Factual Background
In the case of Ramesh Chandra Vaishya v. State of Uttar Pradesh, The complainant and the appellant got into a fight over water drainage, and the appellant is accused of verbally and physically abusing the complainant. According to the Penal Code and the Scheduled Castes and Scheduled Tribes (Prevention of Atrocities) Act of 1989, an FIR was filed against the appellant. The initial FIR, however, included no indication of the location or the people present when the appellant allegedly hurled caste-related insults. According to the second FIR, the incident may have happened in the appellant’s home.
Analysis of Court decree
The Divisional bench of Justice S. Ravindra Bhat and Justice Dipankar Datta of the Supreme Court When discussing a case involving the Scheduled Castes and Scheduled Tribes (Prevention of Atrocities) Act, 1989, it was noted that “If one calls another an idiot (bewaqoof), a fool (murkh), or a thief (chor) in any place within public view, this would constitute an act intended to insult or humiliate by use of abusive or offensive language. Even if the same were to be spoken generally about someone who just so happened to belong to a Scheduled Caste or Tribe, section 3(1)(x) might not be invoked unless the comments were laced with casteist sentiments.

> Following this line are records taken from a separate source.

Lemma read_loop_spec polls : forall fuel buf n line o,
  o_input o = concat (map poll_bytes polls) -> holds buf n line -> (length polls < fuel)%nat ->
  match edit_all (o_shift o) line polls with
  | Some (line', rest) => exists buf' n' o', read_loop fuel buf n o = Done (buf', n') o' /\
      holds buf' n' line' /\ o_input o' = concat (map poll_bytes rest) /\ same_os o o'
  | None => read_loop fuel buf n o = OutOfFuel
  end.
Proof.
  induction polls as [|p polls IH]; intros fuel buf n line o Hin Hh Hf;
    (destruct fuel as [|fuel]; [cbn in Hf; lia|]); cbn [edit_all read_loop].
  { unfold bind. by rewrite poll_empty. }
  cbn [map concat] in Hin. destruct (poll_spec o p _ Hin) as (o1 & E1 & Hin1 & Hsh1 & Hk1 & Hc1).
  rewrite (bind_Done _ _ _ _ _ E1). destruct (poll_key (o_shift o) p) as [key shift]; cbn [fst snd] in *.
  destruct (key_step_spec key buf n line o1 Hh) as (next & o2 & E2 & Hin2 & Hsh2 & Hs2 & Hnext).
  rewrite (bind_Done _ _ _ _ _ E2).
  assert (same_os o o2) as Hs.
  { eapply same_os_trans; [|exact Hs2]. unfold same_os, o_sys. by rewrite Hk1, Hc1. }
  destruct (bool_decide (key = Some (Char 10))).
  - subst next. exists buf, n, o2. split; [done|]. split; [done|]. by rewrite Hin2, Hin1.
  - destruct Hnext as (buf' & n' & -> & Hh').
    specialize (IH fuel buf' n' (edit line key) o2). rewrite Hin2, Hin1, Hsh2, Hsh1 in IH.
    specialize (IH eq_refl Hh' ltac:(cbn in Hf; lia)).
    destruct (edit_all shift (edit line key) polls) as [[line' rest]|]; [|exact IH].
    destruct IH as (b & m & o3 & E3 & H3 & Hi3 & Hs3). exists b, m, o3.
    split; [exact E3|]. split; [exact H3|]. split; [exact Hi3|]. by eapply same_os_trans.
Qed.

Lemma polls_fuel polls : (length polls <= length (concat (map poll_bytes polls)))%nat.
Proof.
  induction polls as [|p polls IH]; cbn; [lia|]. rewrite length_app.
  unfold poll_bytes at 1. destruct (_ =? _); cbn; lia.
Qed.

Lemma edit_length line key :
  Z.of_nat (length line) <= LINE_MAX -> Z.of_nat (length (edit line key)) <= LINE_MAX.
Proof.
  intros Hl. destruct key as [[b| |]|]; cbn [edit]; try done.
  - destruct (Z.ltb_spec (Z.of_nat (length line)) LINE_MAX); [|done]. rewrite length_app. cbn. lia.
  - rewrite removelast_firstn_len, length_firstn. lia.
Qed.

Lemma edit_all_length polls : forall shift line line' rest,
  Z.of_nat (length line) <= LINE_MAX -> edit_all shift line polls = Some (line', rest) ->
  Z.of_nat (length line') <= LINE_MAX.
Proof.
  induction polls as [|p polls IH]; intros shift line line' rest Hl; cbn [edit_all]; [done|].
  destruct (poll_key shift p) as [key shift']. destruct (bool_decide _); [by intros [= <- _]|].
  apply IH. by apply edit_length.
Qed.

The Court pointed out that The SC/ST Act’s Section 18 prohibits the court from using its Section 438, Cr.PC authority. And given that the SC/ST Act supersedes all other laws, it is advisable that before an accused person is put on trial for an alleged offence under section 3(1)(x), the utterances he made in any location where the public could see them are detailed, if not in the fact-finding report, which is not required to be an exhaustive record of all facts and events, then at least in the charge-sheet, which is prepared based either on statements of an eye witness.
In order to prove its case against the appellant, the prosecution relied on the testimony of three witnesses, but the court pointed out that these three witnesses were none other than the complainant, his wife, and their kid. The first F.I.R. and the charge sheet make no mention of a witness being present at the scene of the crime. Because the appellant’s statements, if any, were made elsewhere than “in any place within public view,” they did not meet the requirements of section 3(1)(x) of the SC/ST Act. Regarding the complaint that the complainant had been subjected to insulting remarks about his caste, the court observed that this did not advance the complainant’s case enough to make it fall under the purview of section 3(1)(x) of the SC/ST Act.